Jonah Williams

No. 9 – Texas Longhorns
- Position: Safety
- Class: Sophomore

Personal information
- Born: May 17, 2007 (age 19) Galveston, Texas, U.S.
- Listed height: 6 ft 3 in (1.91 m)
- Listed weight: 210 lb (95 kg)

Career information
- High school: Ball (Galveston)
- College: Texas (2025–present);
- Stats at ESPN

= Jonah Williams (safety) =

American football player (born 2007)

Jonah Williams (born May 17, 2007) is an American college football safety for the Texas Longhorns. He is also an outfielder on the Longhorns' baseball team.

==Early life==
Williams was born in Galveston, Texas, and attended Ball High School where he played both football and baseball. As a sophomore, he was named the District 9-5A MVP after recording 59 tackles, four interceptions and four punt return touchdowns. As a junior, he had 58 tackles with four interceptions and as a senior had 29 tackles and two interceptions, missing the second half of the season due to injury. Despite the injury his senior season, he was named the District 9-5A MVP a second time.

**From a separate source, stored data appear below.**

Lemma py_eqb_bools (a b : bool) : py_eqb (PBool a) (PBool b) = true <-> a = b.
Proof. destruct a, b; simpl; split; congruence. Qed.

Lemma py_eqb_nats (a b : nat) :
  py_eqb (PInt (Z.of_nat a)) (PInt (Z.of_nat b)) = true <-> a = b.
Proof. simpl. rewrite Z.eqb_eq. lia. Qed.

(** The reader on a file whose tables it can scan. *)
Lemma read_structure_readable (w : world) (filepath : string)
    (ts : list table_info) :
  document_tables w filepath = Ok ts ->
  exists parts root_elem,
    read_word_document_structure filepath w
      = (Ok (structure_dict filepath parts root_elem ts), w).
Proof.
  unfold document_tables.
  destruct (resolve w filepath) as [[c|?]|] eqn:Hres; try discriminate.
  destruct (zip_members c) as [parts|] eqn:Hz; [|discriminate]. cbn [rbind].
  destruct (zip_parse "word/document.xml" parts) as [r|] eqn:Hp;
    [|discriminate].
  cbn [rbind]. intros Hs. exists parts, r.
  unfold read_word_document_structure. apply try_except_Ok.
  unfold read_word_document_structure_body.
  erewrite wbind_Ok by (unfold read_file; rewrite Hres; reflexivity).
  erewrite wbind_Ok by (unfold lift; rewrite Hz; reflexivity).
  erewrite wbind_Ok by (unfold lift; rewrite Hp; reflexivity).
  erewrite wbind_Ok by (unfold lift; rewrite Hs; reflexivity).
  reflexivity.
Qed.
(** A fresh object whose members serialise serialises to the object of their trees. *)
Lemma serializes_new_object h ps r :
  (forall k, reify (reify_fuel h) h <$> (ps !! k) = Normal <$> (r !! k)) ->
  serializes (<[fresh_loc h := OObject ps]> h) (VRef (fresh_loc h)) (TObj r).
Proof.
  intros Hps. unfold serializes, reify_fuel. rewrite alloc_size.
  eapply reify_object; [apply lookup_insert_eq|].
  intros k. specialize (Hps k).
  destruct (ps !! k) as [v|], (r !! k) as [t|];
    cbn [fmap option_fmap option_map] in *; try done.
  injection Hps as Hps. f_equal.
  eapply reify_extends; [exact Hps|apply alloc_extends].
Qed.

Lemma serializes_singleton_object h k v t :
  serializes h v t ->
  serializes (<[fresh_loc h := OObject {[k := v]}]> h) (VRef (fresh_loc h))
             (TObj {[k := t]}).
Proof.
  intros Hv. apply serializes_new_object. intros k'.
  destruct (decide (k = k')) as [<-|Hne].
  - rewrite !lookup_singleton_eq. simpl. by f_equal.
  - by rewrite !lookup_singleton_ne.
Qed.

(** Members given as a list: the trees of an object literal. *)
Lemma serializes_members h (ms : list (string * value)) (ts : list (string * tree)) :
  Forall2 (fun m t => m.1 = t.1 /\ serializes h m.2 t.2) ms ts ->
  forall k, reify (reify_fuel h) h <$> ((list_to_map ms : gmap string value) !! k)
            = Normal <$> ((list_to_map ts : gmap string tree) !! k).
Proof.
  induction 1 as [|[k1 v] [k2 t] ms ts [Hk Hv] _ IH]; intros k; simpl in *.
  - by rewrite !lookup_empty.
  - subst k2. rewrite !lookup_insert. case_decide; [|apply IH].
    cbn [fmap option_fmap option_map]. by f_equal.
Qed.

Lemma serializes_object_literal h ms ts :
  Forall2 (fun m t => m.1 = t.1 /\ serializes h m.2 t.2) ms ts ->
  serializes (<[fresh_loc h := OObject (list_to_map ms)]> h) (VRef (fresh_loc h))
             (TObj (list_to_map ts)).
Proof. intros Hms. by apply serializes_new_object, serializes_members. Qed.

End Serializes.

(** ** Stepping through a computation *)

Lemma new_array_spec vs w :
  new_array vs w = (Normal (VRef (fresh_loc (heap w))),
                    World (<[fresh_loc (heap w) := OArray vs ∅]> (heap w)) (console w)).
Proof. reflexivity. Qed.

Lemma new_object_spec ms w :
  new_object ms w =
  (Normal (VRef (fresh_loc (heap w))),
   World (<[fresh_loc (heap w) := OObject (list_to_map (reverse ms))]> (heap w))
         (console w)).
Proof. reflexivity. Qed.

(** [js_step] runs the binds of a model and the allocations it meets. *)
Ltac js_step :=
  st_run;
  repeat (first [rewrite new_array_spec | rewrite new_object_spec | rewrite alloc_spec];
          cbn [heap console fst snd]).

(** Reading a property changes nothing. *)
Lemma get_prop_world v k w : (get_prop v k w).2 = w.
Proof.
  destruct v as [| | | |s|l]; simpl; try done.
  - by destruct (decide _).
  - by destruct (heap w !! l).
Qed.

(** What an object holds stays readable when the store grows. *)
Lemma get_prop_extends l k w w' x :
  is_Some (heap w !! l) -> w ⊑ w' ->
  get_prop (VRef l) k w = (Normal x, w) -> get_prop (VRef l) k w' = (Normal x, w').
Proof.
  intros [o Ho] [Hsub _]. simpl. rewrite Ho, (lookup_weaken _ _ _ _ Ho Hsub).
  by intros [= ->].
Qed.

Lemma get_prop_prim_extends v k w w' x :
  (forall l, v <> VRef l) ->
  get_prop v k w = (Normal x, w) -> get_prop v k w' = (Normal x, w').
Proof.
  intros Hv. destruct v as [| | | |s|l]; simpl; try done; try (by intros [= ->]).
  - destruct (decide _); by intros [= ->].
  - by destruct (Hv l).
Qed.

(** A name: a key that is neither [length] nor an array index.  Storing under
    a name creates or overwrites that property and nothing else. *)
Definition is_name (k : string) : Prop := k <> "length" /\ array_index k = None.

Definition store_name (o : object) (k : string) (x : value) : object :=
  match o with
  | OObject ps => OObject (<[k := x]> ps)
  | OArray es ps => OArray es (<[k := x]> ps)
  | ODate t ps => ODate t (<[k := x]> ps)
  end.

Williams was a five-star recruit and was rated as the top safety in his class. He committed to play both college football and college baseball at the University of Texas at Austin.

==College career==

=== Baseball ===
Williams played 20 games for the Longhorns baseball team his freshman year in 2025, hitting .327/.383/.382 with 10 runs batted in (RBI) over 55 at-bats. After the season, he joined the football team for the 2025 season.

=== Football ===
Williams made his football debut on Week 4 against Sam Houston after missing the first three games due to a hamstring injury, playing eight special teams snaps and 11 defensive snaps and recording no stats.

===College statistics===

==== Football ====

Year: Team; GP; Tackles; Interceptions; Fumbles
Solo: Ast; Cmb; TfL; Sck; Int; Yds; Avg; TD; PD; FR; Yds; TD; FF
2025: Texas; 8; 5; 4; 9; 0.0; 0.0; 0; 0; 0; 0; 0; 0; 0; 0; 0
Career: 8; 5; 4; 9; 0.0; 0.0; 0; 0; 0; 0; 0; 0; 0; 0; 0

==Personal life==
His brother, Nick Williams, played in Major League Baseball (MLB).